(** Where the fields of the report come from. *)
Lemma process_file_try_ok_inv (fs : filesystem) (file_path : string)
  (r : report) :
  process_file_try' fs file_path = Ok r ->
  get_altitude_and_airflow float_of_str fs (file_path ++ ".xlsx")
  = Ok (altitude r, air_flow r, resin_diameter r, resin_mass r,
        resin_density r, chamber_diameter r)
  /\ calculate_pressure_from_altitude GetStandardAtmPressure (altitude r)
     = Ok (pressure r)
  /\ resin_bed_geometry (resin_diameter r) (resin_mass r) (resin_density r)
     = Ok (resin r)
  /\ station_data' fs (file_path ++ ".xlsx") 8 (pressure r) (air_flow r)
     = Ok (inlet r)
  /\ station_data' fs (file_path ++ ".xlsx") 12 (pressure r) (air_flow r)
     = Ok (outlet r)
  /\ co2_change r
     = calculate_co2_change (co2_flow (inlet r)) (co2_flow (outlet r))
  /\ co2_change_label r = calculate_co2_change_label (co2_change r)
  /\ mass_flow r = air_density (outlet r) * (air_flow r / 1000)
  /\ energy_flux_inlet r
     = calculate_energy_flux (moist_air_enthalpy (inlet r)) (mass_flow r)
  /\ energy_flux_outlet r
     = calculate_energy_flux (moist_air_enthalpy (outlet r)) (mass_flow r)
  /\ chamber_gas_speed (chamber_diameter r) (air_flow r) = Ok (chamber r).
Proof.
  unfold process_file_try. cbv zeta. intros H.
  destruct (get_altitude_and_airflow float_of_str fs (file_path ++ ".xlsx"))
    as [[[[[[alt q] d] m] rho] cd] | e] eqn:Eget; [ | discriminate H].
  cbn [bind] in H.
  destruct (calculate_pressure_from_altitude GetStandardAtmPressure alt)
    as [p | e] eqn:Ep; [ | discriminate H].
  cbn [bind] in H.
  destruct (resin_bed_geometry d m rho) as [g | e] eqn:Eg; [ | discriminate H].
  cbn [bind] in H.
  match type of H with
  | bind ?c _ = _ => destruct c as [i | e] eqn:Ei; [ | discriminate H]
  end.
  cbn [bind] in H.
  match type of H with
  | bind ?c _ = _ => destruct c as [o | e] eqn:Eo; [ | discriminate H]
  end.
  cbn [bind] in H.
  destruct (chamber_gas_speed cd q) as [c | e] eqn:Ec; [ | discriminate H].
  cbn [bind] in H.
  injection H as <-. cbn.
  repeat split; assumption || reflexivity.
Qed.

(** The three readings of a data set are the numbers of three cells. *)
Lemma station_data_readings (fs : filesystem) (file_path : string)
  (sheet : worksheet) (start_row : Z) (pressure air_flow : R) (s : station) :
  fs file_path = Ok sheet -> (1 <= start_row)%Z ->
  station_data' fs file_path start_row pressure air_flow = Ok s ->
  dry_bulb_temperature s = cell_number float_of_str (sheet start_row 3%Z)
  /\ relative_humidity s
     = cell_number float_of_str (sheet (start_row + 1)%Z 3%Z)
  /\ co2_level s = cell_number float_of_str (sheet (start_row + 2)%Z 3%Z).
Proof.
  intros Hfs Hrow H.
  destruct (station_data_ok_inv _ _ _ _ _ _ H) as (Hread & _).
  destruct (read_excel_data_ok_inv _ _ _ _ _ _ _ Hread) as (sheet' & Hfs' & Hdata).
  assert (sheet' = sheet) by congruence. subst sheet'.
  change (range 3) with [0; 1; 2]%Z in Hdata.
  cbv beta iota delta [map] in Hdata.
  replace (0 + start_row)%Z with start_row in Hdata by lia.
  replace (1 + start_row)%Z with (start_row + 1)%Z in Hdata by lia.
  replace (2 + start_row)%Z with (start_row + 2)%Z in Hdata by lia.
  injection Hdata as H1 H2 H3. repeat split; assumption.
Qed.

(** C8. In every report the program computes, the airflow is [float] of
    cell C6 and the outlet state is that of the readings in C12 and C13
    at the standard pressure of the altitude in C5; the mass flow is the
    outlet air density (psychrolib's moist-air density of that outlet
    state) multiplied by the airflow divided by 1000 (L/s to m3/s), and
    the inlet and the outlet energy flux are the moist-air enthalpy of the
    inlet and of the outlet state (the fifth value psychrolib returns for
    the state) multiplied by that one mass flow. *)
Theorem process_file_mass_flow_and_energy_flux
  (fs : filesystem) (file_path : string) (r : report) :
  process_file_try' fs file_path = Ok r ->
  exists sheet : worksheet,
    fs (file_path ++ ".xlsx") = Ok sheet
    /\ py_float float_of_str (sheet 5 3)%Z = Ok (altitude r)
    /\ py_float float_of_str (sheet 6 3)%Z = Ok (air_flow r)
    /\ GetStandardAtmPressure (altitude r) = Ok (pressure r)
    /\ dry_bulb_temperature (inlet r) = cell_number float_of_str (sheet 8 3)%Z
    /\ relative_humidity (inlet r) = cell_number float_of_str (sheet 9 3)%Z
    /\ dry_bulb_temperature (outlet r) = cell_number float_of_str (sheet 12 3)%Z
    /\ relative_humidity (outlet r) = cell_number float_of_str (sheet 13 3)%Z
    /\ GetTWetBulbFromRelHum (dry_bulb_temperature (inlet r))
         (relative_humidity (inlet r) / 100) (pressure r)
       = Ok (wet_bulb_temperature (inlet r))
    /\ GetTWetBulbFromRelHum (dry_bulb_temperature (outlet r))
         (relative_humidity (outlet r) / 100) (pressure r)
       = Ok (wet_bulb_temperature (outlet r))
    /\ GetMoistAirDensity (dry_bulb_temperature (outlet r))
         (humidity_ratio (outlet r)) (pressure r)
       = Ok (air_density (outlet r))
    /\ mass_flow r = air_density (outlet r) * (air_flow r / 1000)
    /\ CalcPsychrometricsFromTWetBulb (dry_bulb_temperature (inlet r))
         (wet_bulb_temperature (inlet r)) (pressure r)
       = Ok (humidity_ratio (inlet r), dew_point_temperature (inlet r),
             calc_relative_humidity (inlet r), partial_pressure (inlet r),
             moist_air_enthalpy (inlet r), specific_volume (inlet r),
             degree_of_saturation (inlet r))
    /\ energy_flux_inlet r = moist_air_enthalpy (inlet r) * mass_flow r
    /\ CalcPsychrometricsFromTWetBulb (dry_bulb_temperature (outlet r))
         (wet_bulb_temperature (outlet r)) (pressure r)
       = Ok (humidity_ratio (outlet r), dew_point_temperature (outlet r),
             calc_relative_humidity (outlet r), partial_pressure (outlet r),
             moist_air_enthalpy (outlet r), specific_volume (outlet r),
             degree_of_saturation (outlet r))
    /\ energy_flux_outlet r = moist_air_enthalpy (outlet r) * mass_flow r.
Proof.
  intros H.
  destruct (process_file_try_ok_inv _ _ _ H)
    as (Hget & Hp & _ & Hin & Hout & _ & _ & Hmass & Hei & Heo & _).
  destruct (get_altitude_and_airflow_sheet _ _ _ _ Hget) as [sheet Hfs].
  destruct (get_altitude_and_airflow_ok_inv _ _ _ _ _ _ _ _ _ _ Hfs Hget)
    as (Ha & Hq & _).
  destruct (station_data_ok_inv _ _ _ _ _ _ Hin) as (_ & Hwi & Hpi & _ & _ & _).
  destruct (station_data_ok_inv _ _ _ _ _ _ Hout)
    as (_ & Hwo & Hpo & _ & Hrho & _).
  destruct (station_data_readings _ _ sheet 8%Z _ _ _ Hfs ltac:(lia) Hin)
    as (Hti & Hri & _).
  destruct (station_data_readings _ _ sheet 12%Z _ _ _ Hfs ltac:(lia) Hout)
    as (Hto & Hro & _).
  unfold calculate_pressure_from_altitude in Hp.
  unfold calculate_wet_bulb_temperature in Hwi, Hwo.
  unfold calculate_psychrometrics in Hpi, Hpo.
  unfold calculate_air_density in Hrho.
  unfold calculate_energy_flux in Hei, Heo.
  exists sheet. repeat split; assumption.
Qed.

(** [process_file] passes on what the [try] block raises first: the block
    is a chain of calls, and a call that raises ends it. *)
Lemma process_file_try_stops_at_workbook (fs : filesystem)
  (file_path : string) (e : exn) :
  get_altitude_and_airflow float_of_str fs (file_path ++ ".xlsx") = Raise e ->
  process_file_try' fs file_path = Raise e.
Proof.
  intros H. unfold process_file_try. cbv zeta.
  rewrite H. reflexivity.
Qed.

Lemma process_file_try_stops_at_resin (fs : filesystem) (file_path : string)
  (altitude air_flow resin_diameter resin_mass resin_density
   chamber_diameter pressure : R) (e : exn) :
  get_altitude_and_airflow float_of_str fs (file_path ++ ".xlsx")
  = Ok (altitude, air_flow, resin_diameter, resin_mass, resin_density,
        chamber_diameter) ->
  calculate_pressure_from_altitude GetStandardAtmPressure altitude
  = Ok pressure ->
  resin_bed_geometry resin_diameter resin_mass resin_density = Raise e ->
  process_file_try' fs file_path = Raise e.
Proof.
  intros Hget Hp Hg. unfold process_file_try. cbv zeta.
  rewrite Hget. cbn [bind]. rewrite Hp. cbn [bind]. rewrite Hg. reflexivity.
Qed.
Lemma Unlink_parentless ncs ptr oldPath entry :
  nodes ncs !! ptr = Some entry ->
  (forall ns, mem ncs !! node entry = Some ns -> ns_parent ns = NodeNil) ->
  nodes (Unlink ncs ptr oldPath) = nodes ncs.
Proof.
  intros Hent Hpar. unfold Unlink. rewrite Hent. simpl.
  rewrite list_lookup_alter_eq.
  destruct (mem ncs !! node entry) as [ns|] eqn:Hm; simpl.
  - rewrite (Hpar ns eq_refl). by rewrite decide_True.
  - done.
Qed.

(** X11.  A second [Unlink] of the same pointer releases no further
    reference: the first call has cleared the parent field, so the entries
    are the same after both calls as after the first; the only effect of the
    second call is to replace the frozen path of the node. *)
Theorem Unlink_releases_the_parent_once ncs ptr path1 path2 :
  nodes (Unlink (Unlink ncs ptr path1) ptr path2)
  = nodes (Unlink ncs ptr path1)
  /\ (forall entry,
        nodes (Unlink ncs ptr path1) !! ptr = Some entry ->
        mem (Unlink (Unlink ncs ptr path1) ptr path2)
        = alter (set_cachedPath path2) (node entry)
            (mem (Unlink ncs ptr path1))).
Proof.
  destruct (nodes (Unlink ncs ptr path1) !! ptr) as [e1|] eqn:He1.
  2:{ split; [|done]. unfold Unlink at 1. by rewrite He1. }
  destruct (Unlink_lookup _ _ _ _ _ He1) as (e & He & Hnode).
  destruct (Unlink_effect ncs ptr path1 e He) as (_ & _ & Hmem).
  assert (Hpar : forall ns, mem (Unlink ncs ptr path1) !! node e1 = Some ns ->
                   ns_parent ns = NodeNil /\ pn_Name (ns_pathNode ns) = EmptyString).
  { intros ns. rewrite Hmem, <- Hnode, !list_lookup_alter_eq.
    destruct (mem ncs !! node e) as [x|]; simpl; [|done].
    by intros [= <-]. }
  split.
  - apply (Unlink_parentless _ _ _ _ He1). intros ns Hns.
    by destruct (Hpar ns Hns).
  - intros entry [= <-].
    destruct (Unlink_effect (Unlink ncs ptr path1) ptr path2 e1 He1)
      as (_ & _ & ->).
    apply list_alter_fixed. intros x.
    rewrite list_lookup_alter_eq.
    destruct (mem (Unlink ncs ptr path1) !! node e1) as [y|] eqn:Hy;
      simpl; [|done].
    intros [= <-]. destruct (Hpar y eq_refl) as [Hp Hn].
    destruct y as [[bp nm] par cp]. simpl in *. by subst.
Qed.
(** X16: [resize] of a table below the last size grows exactly the
    tables with no node: with every slot empty it installs an empty
    array of the next size of the sequence; with a node in any slot
    the re-insertion runs off the end of the new array. *)
Theorem resize_grows_only_empty_tables (t : VgHashTable) (h : heap) :
  table_ok t h → max_size t ≠ 402653189 →
  (slot_nodes t = [] →
   resize t h
   = OK (set_chain (replicate (N.to_nat (next_size (max_size t + 1))) None)
           (set_max_size (next_size (max_size t + 1)) t)) ∧
   max_size t < next_size (max_size t + 1) ∧
   next_size (max_size t + 1) ∈ primes) ∧
  (slot_nodes t ≠ [] → resize t h = Fault OutOfBounds).
Proof.
  intros Hok Hlast. pose proof Hok as (Hlen & Hprime & _).
  pose proof (primes_bounds _ Hprime) as [Hlo Hhi]. split.
  - intros Hnil. apply resize_empty; [done | lia |].
    intros q Hq. rewrite <- Hlen in Hq.
    apply lookup_lt_is_Some_2 in Hq as [[a|] Hq]; [| done].
    assert (a ∈ slot_nodes t) as Hin.
    { apply list_elem_of_omap. exists (Some a). split; [| done].
      by eapply list_elem_of_lookup_2. }
    rewrite Hnil in Hin. by apply elem_of_nil in Hin.
  - intros Hne. destruct (slot_nodes t) as [|a l] eqn:Hs; [done |].
    assert (a ∈ slot_nodes t) as Hin by (rewrite Hs; left).
    apply list_elem_of_omap in Hin as (x & Hx & Hxa).
    destruct x as [b|]; [| done]. simpl in Hxa. injection Hxa as ->.
    apply list_elem_of_lookup_1 in Hx as [p Hp].
    by eapply resize_in_use.
Qed.
(** X13. Right after a successful migration, on a healthy storage, the
    chart is empty: handleChartData answers 200 with JSON of no labels
    and no data. *)
Theorem chart_after_migration_is_empty :
  forall w w' : World,
    runMigrations w = (None, w') -> hd None (faults w') = None ->
    fst (handleChartData w') =
      {| status := StatusOK;
         header := [("Content-Type", "application/json")];
         resp_body := JSON {| Labels := []; Data := [] |} |}.
Proof.
  intros w w' M F.
  rewrite (handleChartData_ok w' empty_table (runMigrations_ok w w' M) F).
  reflexivity.
Qed.

Lemma chart_after_migration_is_empty_witness :
  fst (handleChartData (snd (runMigrations sample_world))) =
    {| status := StatusOK;
       header := [("Content-Type", "application/json")];
       resp_body := JSON {| Labels := []; Data := [] |} |}.
Proof.
  apply (chart_after_migration_is_empty sample_world); reflexivity.
Defined.

(** X14. handleChartData only reads: it leaves the table, the clock and the
    source of draws as they were, and a JSON answer holds at most ten
    labels and ten data points. *)
Theorem handleChartData_only_reads :
  forall w : World,
    entries (snd (handleChartData w)) = entries w /\
    now (snd (handleChartData w)) = now w /\
    draw (snd (handleChartData w)) = draw w /\
    (forall c, resp_body (fst (handleChartData w)) = JSON c ->
       (List.length (Labels c) <= 10)%nat /\ (List.length (Data c) <= 10)%nat).
Proof.
  intros w. destruct (handleChartData_world w) as (E & N & D & _).
  split; [exact E |]. split; [exact N |]. split; [exact D |].
  intros c. unfold handleChartData, db_Query.
  destruct (next_fault w) as [[err |] w1]; [discriminate |].
  destruct (entries w1) as [t |]; [| discriminate].
  rewrite scan_rows_decoded. cbn [app].
  destruct (forallb json_number (map snd (decoded (RecentSeries 10 t))));
    [| discriminate].
  cbn [fst resp_body]. intros H. injection H as <-. cbn [Labels Data].
  rewrite !length_map.
  pose proof (decoded_length (RecentSeries 10 t)).
  destruct (RecentSeries_spec 10 t) as (L & _). lia.
Qed.

(** X15. The reset plan goes with the Severe Burnout level: in the fragment
    of a successful calculate, the level sits in the seventh argument and
    the reset plan in the thirteenth; the plan is shown only with level
    Severe Burnout, and for a score that is a number always with it.  For
    a NaN score the level is Severe Burnout and the plan is not shown. *)
Theorem reset_plan_goes_with_severe_level :
  forall (sleep studyHours : float) (deadlines mood stress : Z) (exercise : bool)
         (w : World) (t : Table),
    entries w = Some t -> hd None (faults w) = None ->
    let s := score sleep studyHours deadlines stress exercise in
    exists args,
      resp_body (fst (calculate sleep studyHours deadlines mood stress exercise w)) =
        Fragment args /\
      nth 6 args (Str "") = Str (level (category s)) /\
      nth 12 args (Str "") = Str (resetPlanHTML s) /\
      (resetPlanHTML s = resetPlan -> level (category s) = "🔴 Severe Burnout") /\
      (number s -> level (category s) = "🔴 Severe Burnout" ->
         resetPlanHTML s = resetPlan) /\
      (math.IsNaN s = true ->
         level (category s) = "🔴 Severe Burnout" /\ resetPlanHTML s = "").
Proof.
  intros sleep studyHours deadlines mood stress exercise w t Ht Hf s.
  unfold calculate, db_Exec. rewrite (next_fault_none w Hf).
  cbn [entries with_faults]. rewrite Ht. cbn [fst resp_body].
  eexists. split; [reflexivity |]. cbn [nth]. fold s.
  split; [reflexivity |]. split; [reflexivity |].
  unfold resetPlanHTML. split; [| split].
  - destruct (80 <? s)%float eqn:E; [| discriminate].
    intros _. apply ltb_true_value in E. destruct E as (_ & N & E).
    rewrite value_80 in E.
    pose proof (category_cases s N) as C. cbv zeta in C. hide_pow 1074%Z U.
    destruct C as [[H1 E1] | [[H1 E1] | [[H1 E1] | [H1 E1]]]];
      try lia. rewrite E1. reflexivity.
  - intros N L. rewrite (ltb_value 80 s number_80 N), value_80.
    pose proof (category_cases s N) as C. cbv zeta in C. hide_pow 1074%Z U.
    destruct C as [[H1 E1] | [[H1 E1] | [[H1 E1] | [H1 E1]]]];
      rewrite E1 in L; try discriminate L.
    replace (80 * U <? value s) with true by (symmetry; apply Z.ltb_lt; lia).
    reflexivity.
  - intros E. rewrite (not_number s E). split; reflexivity.
Qed.

Lemma reset_plan_goes_with_severe_level_witness :
  exists args,
    resp_body (fst (calculate 3 12 9 1 5 false fresh_world)) = Fragment args /\
    nth 6 args (Str "") = Str "🔴 Severe Burnout" /\
    nth 12 args (Str "") = Str resetPlan.
Proof.
  destruct (reset_plan_goes_with_severe_level 3 12 9 1 5 false fresh_world
              empty_table eq_refl eq_refl) as (args & B & L & R & _).
  exists args. split; [exact B |]. split; [exact L | exact R].
Defined.

(** X16. The answer to a submission does not depend on what is stored: two
    worlds that both have a table, at the same time, with the same draw
    and the same storage faults, give the same response to the same
    request, whatever their rows. *)
Theorem answer_does_not_depend_on_history :
  forall (strconv : Strconv) (r : Request) (w1 w2 : World) (t1 t2 : Table),
    entries w1 = Some t1 -> entries w2 = Some t2 ->
    now w1 = now w2 -> draw w1 = draw w2 -> faults w1 = faults w2 ->
    fst (handleCalculate r w1) = fst (handleCalculate r w2).
Proof.
  intros strconv r w1 w2 t1 t2 E1 E2 N D F. unfold handleCalculate.
  destruct (negb (Method r =? "POST")%string); [reflexivity |].
  unfold calculate, db_Exec, next_fault. rewrite <- F, <- D.
  destruct (faults w1) as [| [err |] fs]; cbn [entries with_faults now].
  - rewrite E1, E2. cbn. rewrite N. reflexivity.
  - reflexivity.
  - rewrite E1, E2. cbn. rewrite N. reflexivity.
Qed.

Lemma answer_does_not_depend_on_history_witness :
  fst (handleCalculate (POST_mood "3") sample_world) =
  fst (handleCalculate (POST_mood "3") fresh_world).
Proof.
  apply (answer_does_not_depend_on_history go_strconv (POST_mood "3")
           sample_world fresh_world _ _ eq_refl eq_refl eq_refl eq_refl eq_refl).
Defined.

(** ** A NaN entry in the chart *)

(** X17. A submission whose score is NaN is stored but never drawn.  With
    the table in place, its rows as handleCalculate writes them, and the
    storage answering, the answer is 200 and the table gains a row whose
    score is NULL, with the level Severe Burnout; the next handleChartData
    answers 200 and every point it draws is the score of a row stored
    before.  If moreover the submission is strictly later than every
    stored row, the NULL row takes one of the ten places of the query
    all the same: the chart holds what decodes of the nine latest rows
    stored before, at most nine points. *)
Theorem nan_entry_takes_a_slot :
  forall (sleep studyHours : float) (deadlines mood stress : Z) (exercise : bool)
         (w : World) (t : Table),
    entries w = Some t -> rows_ok w ->
    hd None (faults w) = None -> hd None (tl (faults w)) = None ->
    math.IsNaN (score sleep studyHours deadlines stress exercise) = true ->
    let res := calculate sleep studyHours deadlines mood stress exercise w in
    status (fst res) = 200 /\
    (exists row,
       entries (snd res) =
         Some {| rows := rows t ++ [row];
                 autoincrement := autoincrement t + 1 |} /\
       col_score row = None /\
       col_created_at row = now w /\
       col_level row = "🔴 Severe Burnout") /\
    (exists c,
       fst (handleChartData (snd res)) =
         {| status := 200;
            header := [("Content-Type", "application/json")];
            resp_body := JSON c |} /\
       forall s, In s (Data c) ->
                 exists r, In r (rows t) /\ col_score r = Some s) /\
    (Forall (fun r => col_created_at r < now w) (rows t) ->
     let shown := decoded (RecentSeries 9 t) in
     fst (handleChartData (snd res)) =
       {| status := 200;
          header := [("Content-Type", "application/json")];
          resp_body := JSON {| Labels := map (fun p => Format_15_04 (fst p)) shown;
                               Data := map snd shown |} |} /\
     (List.length shown <= 9)%nat).
Proof.
  intros sleep studyHours deadlines mood stress exercise w t Ht Hok F1 F2 N res.
  pose proof (calculate_cases sleep studyHours deadlines mood stress exercise w) as C.
  cbv zeta in C. fold res in C. destruct C as (_ & _ & Hf & C).
  destruct C as [(err & E & _) | [(_ & E & _) | (t' & _ & E & St & Ew')]];
    [congruence | congruence |].
  assert (t' = t) by congruence. subst t'.
  set (v := inserted sleep studyHours deadlines mood stress exercise w) in *.
  assert (Es : sql_real (v_score v) = None).
  { unfold v, inserted. cbn [v_score]. unfold sql_real. rewrite N. reflexivity. }
  assert (F' : hd None (faults (snd res)) = None) by (rewrite Hf; exact F2).
  unfold rows_ok in Hok. rewrite Ht in Hok.
  (* a point of the chart is a row stored before *)
  assert (Old : forall limit ts s,
            In (ts, s) (decoded (RecentSeries limit (insert_row t (now w) v))) ->
            exists r, In r (rows t) /\ col_score r = Some s).
  { intros limit ts s Hin.
    apply decoded_In, RecentSeries_In in Hin. unfold series in Hin.
    apply in_map_iff in Hin. destruct Hin as (row & Er & Hrow).
    destruct (insert_row_rows t (now w) v) as [Rw _]. rewrite Rw in Hrow.
    apply in_app_or in Hrow. destruct Hrow as [Hrow | [<- | []]].
    - exists row. split; [exact Hrow |]. congruence.
    - cbn [new_row col_score] in Er. rewrite Es in Er. discriminate Er. }
  assert (J : forall limit,
            forallb json_number
              (map snd (decoded (RecentSeries limit (insert_row t (now w) v)))) = true).
  { intros limit. apply forallb_forall. intros s Hs. apply in_map_iff in Hs.
    destruct Hs as ([ts s'] & <- & Hin). cbn [snd].
    destruct (Old limit ts s' Hin) as (r & Hr & Sr).
    rewrite Forall_forall in Hok. specialize (Hok r Hr). unfold row_ok in Hok.
    rewrite Sr in Hok. apply in_range_json_number, Hok. }
  split; [exact St |]. split; [| split].
  - eexists. split; [exact Ew' |]. cbn [col_score col_created_at col_level].
    split; [exact Es |]. split; [reflexivity |].
    unfold v, inserted. cbn [v_level]. rewrite (not_number _ N). reflexivity.
  - rewrite (handleChartData_ok (snd res) _ Ew' F'). cbv zeta. rewrite (J 10%nat).
    eexists. split; [reflexivity |]. cbn [Data]. intros s Hs.
    apply in_map_iff in Hs. destruct Hs as ([ts s'] & <- & Hin).
    exact (Old 10%nat ts s' Hin).
  - intros Hnew shown.
    rewrite (handleChartData_ok (snd res) _ Ew' F'). cbv zeta. rewrite (J 10%nat).
    rewrite (RecentSeries_after_insert 9 t (now w) v Hnew).
    rewrite Es, decoded_app. cbn [decoded flat_map Scan snd fst app].
    rewrite app_nil_r. fold (decoded (RecentSeries 9 t)). fold shown.
    split; [reflexivity |].
    eapply Nat.le_trans; [apply decoded_length |].
    destruct (RecentSeries_spec 9 t) as (L & _). rewrite L. apply Nat.le_min_l.
Qed.

Lemma nan_entry_takes_a_slot_witness :
  status (fst (calculate nan 5 3 2 4 false later_world)) = 200 /\
  (exists row,
     option_map (fun t => List.length (rows t))
       (entries (snd (calculate nan 5 3 2 4 false later_world))) = Some 2%nat /\
     option_map (fun t => last (rows t) row)
       (entries (snd (calculate nan 5 3 2 4 false later_world))) = Some row /\
     col_score row = None /\ col_level row = "🔴 Severe Burnout") /\
  exists shown,
    fst (handleChartData (snd (calculate nan 5 3 2 4 false later_world))) =
      {| status := 200;
         header := [("Content-Type", "application/json")];
         resp_body := JSON {| Labels := map (fun p => Format_15_04 (fst p)) shown;
                              Data := map snd shown |} |} /\
    (List.length shown <= 9)%nat.
Proof.
  pose proof (fun t Ht =>
                nan_entry_takes_a_slot nan 5 3 2 4 false later_world t Ht
                  one_entry_world_ok eq_refl eq_refl eq_refl) as H.
  specialize (H _ eq_refl).
  cbv zeta in H. destruct H as (S & (row & T & R1 & _ & R2) & _ & C).
  destruct (C ltac:(cbn; repeat constructor)) as [C1 C2].
  split; [exact S |]. split.
  - exists row. rewrite T. cbn [option_map rows].
    split; [reflexivity |]. split; [| split; [exact R1 | exact R2]].
    rewrite last_last. reflexivity.
  - eexists. split; [exact C1 | exact C2].
Defined.

(** ** The rotation of the gauge

    The division of binary64 rounds from a quotient and a location; the
    location is read as two more bits of the quotient, which brings the
    rounding back to the one of an exact mantissa. *)

Lemma loc_code_bounds (l : location) : 0 <= loc_code l <= 3.
Proof. destruct l as [| []]; cbn; lia. Qed.

Lemma shr_1_twice (q : Z) (l : location) :
  0 <= q ->
  shr_1 (shr_1 (Build_shr_record (4 * q + loc_code l) false false)) =
  shr_record_of_loc q l.
Proof.
  intros H. destruct q as [| p | p]; [| | lia]; destruct l as [| []]; reflexivity.
Qed.

Lemma Zdigits2_sticky (q t : Z) :
  0 < q -> 0 <= t <= 3 -> Zdigits2 (4 * q + t) = Zdigits2 q + 2.
Proof.
  intros Hq Ht. pose proof (Zdigits2_bounds q Hq) as [Lo Hi].
  pose proof (Zdigits2_pos q Hq) as Dp.
  set (d := Zdigits2 q) in *.
  apply Zdigits2_unique; [| lia].
  replace (d + 2 - 1) with (2 + (d - 1)) by lia.
  rewrite (pow2_split 2 (d - 1)) by lia.
  replace (d + 2) with (2 + d) by lia. rewrite (pow2_split 2 d) by lia.
  change (2 ^ 2) with 4. lia.
Qed.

**Description of the task**
Output, from the data above, the lines from the line with "fst (handleChartData (snd (runMigrations" to the line with "(forall c, resp_body" exactly as they stand, both ends included and nothing else.

**Result for this task**
  fst (handleChartData (snd (runMigrations sample_world))) =
    {| status := StatusOK;
       header := [("Content-Type", "application/json")];
       resp_body := JSON {| Labels := []; Data := [] |} |}.
Proof.
  apply (chart_after_migration_is_empty sample_world); reflexivity.
Defined.

(** X14. handleChartData only reads: it leaves the table, the clock and the
    source of draws as they were, and a JSON answer holds at most ten
    labels and ten data points. *)
Theorem handleChartData_only_reads :
  forall w : World,
    entries (snd (handleChartData w)) = entries w /\
    now (snd (handleChartData w)) = now w /\
    draw (snd (handleChartData w)) = draw w /\
    (forall c, resp_body (fst (handleChartData w)) = JSON c ->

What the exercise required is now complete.